- _Task brief_: Whenever a line below includes the string "provided", show it.

Items from a dataset:
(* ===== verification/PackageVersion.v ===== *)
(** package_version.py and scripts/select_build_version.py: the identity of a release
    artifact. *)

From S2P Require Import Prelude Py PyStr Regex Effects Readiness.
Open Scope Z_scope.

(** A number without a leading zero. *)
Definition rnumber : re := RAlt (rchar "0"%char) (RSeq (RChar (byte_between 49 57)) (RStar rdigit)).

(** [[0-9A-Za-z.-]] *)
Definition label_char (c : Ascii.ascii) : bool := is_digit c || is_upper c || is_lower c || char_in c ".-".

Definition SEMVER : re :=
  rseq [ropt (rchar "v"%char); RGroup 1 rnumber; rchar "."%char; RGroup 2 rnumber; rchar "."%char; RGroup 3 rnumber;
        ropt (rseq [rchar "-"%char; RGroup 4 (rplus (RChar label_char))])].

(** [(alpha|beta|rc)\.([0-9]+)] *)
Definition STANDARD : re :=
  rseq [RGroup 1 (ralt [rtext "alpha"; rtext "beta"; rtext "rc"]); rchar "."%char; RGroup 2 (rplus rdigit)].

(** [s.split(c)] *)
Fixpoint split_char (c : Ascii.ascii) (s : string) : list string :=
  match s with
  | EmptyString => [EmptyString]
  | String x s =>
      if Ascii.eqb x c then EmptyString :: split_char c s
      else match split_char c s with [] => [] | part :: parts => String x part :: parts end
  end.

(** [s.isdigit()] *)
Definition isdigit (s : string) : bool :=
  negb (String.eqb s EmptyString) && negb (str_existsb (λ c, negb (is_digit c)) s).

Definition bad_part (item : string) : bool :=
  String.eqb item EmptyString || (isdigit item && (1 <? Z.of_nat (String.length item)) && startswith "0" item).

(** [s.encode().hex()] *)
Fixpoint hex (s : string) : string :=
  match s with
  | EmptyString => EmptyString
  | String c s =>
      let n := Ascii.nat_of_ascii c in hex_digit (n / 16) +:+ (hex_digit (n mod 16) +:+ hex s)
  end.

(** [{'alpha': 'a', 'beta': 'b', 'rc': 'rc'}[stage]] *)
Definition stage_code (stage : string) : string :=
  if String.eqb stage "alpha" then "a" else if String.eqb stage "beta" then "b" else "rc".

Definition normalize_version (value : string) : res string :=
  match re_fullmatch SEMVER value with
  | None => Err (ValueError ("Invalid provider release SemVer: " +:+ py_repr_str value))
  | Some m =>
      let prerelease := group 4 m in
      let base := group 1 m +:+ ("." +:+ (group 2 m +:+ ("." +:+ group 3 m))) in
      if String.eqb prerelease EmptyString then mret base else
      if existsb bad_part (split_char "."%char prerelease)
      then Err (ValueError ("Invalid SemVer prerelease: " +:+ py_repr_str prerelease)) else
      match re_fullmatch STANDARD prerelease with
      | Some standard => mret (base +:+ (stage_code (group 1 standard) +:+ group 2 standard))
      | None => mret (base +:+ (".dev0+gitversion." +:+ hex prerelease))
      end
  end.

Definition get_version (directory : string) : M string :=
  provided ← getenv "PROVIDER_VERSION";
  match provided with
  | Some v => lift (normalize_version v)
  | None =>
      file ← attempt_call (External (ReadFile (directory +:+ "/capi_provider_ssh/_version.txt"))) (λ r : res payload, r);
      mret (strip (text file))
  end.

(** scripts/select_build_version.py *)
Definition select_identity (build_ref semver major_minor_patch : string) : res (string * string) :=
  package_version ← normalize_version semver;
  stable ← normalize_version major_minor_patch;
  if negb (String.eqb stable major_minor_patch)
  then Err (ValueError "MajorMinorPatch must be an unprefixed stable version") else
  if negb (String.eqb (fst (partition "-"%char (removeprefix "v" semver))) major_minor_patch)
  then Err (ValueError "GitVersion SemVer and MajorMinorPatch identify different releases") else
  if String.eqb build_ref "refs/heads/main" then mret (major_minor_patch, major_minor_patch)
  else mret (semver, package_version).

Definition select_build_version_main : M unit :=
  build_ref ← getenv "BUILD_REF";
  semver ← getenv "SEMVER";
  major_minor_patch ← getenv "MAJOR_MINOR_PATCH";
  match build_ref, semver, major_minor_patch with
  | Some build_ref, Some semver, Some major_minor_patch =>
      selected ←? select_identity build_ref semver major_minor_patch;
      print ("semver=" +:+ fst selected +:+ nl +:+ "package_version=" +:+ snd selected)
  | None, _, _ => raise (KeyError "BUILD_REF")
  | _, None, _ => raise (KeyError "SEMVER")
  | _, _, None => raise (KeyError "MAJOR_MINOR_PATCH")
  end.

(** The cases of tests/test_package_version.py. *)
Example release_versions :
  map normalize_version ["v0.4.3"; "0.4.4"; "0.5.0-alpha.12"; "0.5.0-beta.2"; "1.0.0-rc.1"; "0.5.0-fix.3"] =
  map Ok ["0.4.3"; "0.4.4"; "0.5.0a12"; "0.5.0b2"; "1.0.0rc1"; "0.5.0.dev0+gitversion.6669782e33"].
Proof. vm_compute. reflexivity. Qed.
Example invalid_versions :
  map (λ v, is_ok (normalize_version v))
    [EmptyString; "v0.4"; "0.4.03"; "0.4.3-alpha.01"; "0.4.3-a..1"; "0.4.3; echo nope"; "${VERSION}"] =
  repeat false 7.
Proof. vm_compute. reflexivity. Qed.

- _Task result_:
  provided ← getenv "PROVIDER_VERSION";
  match provided with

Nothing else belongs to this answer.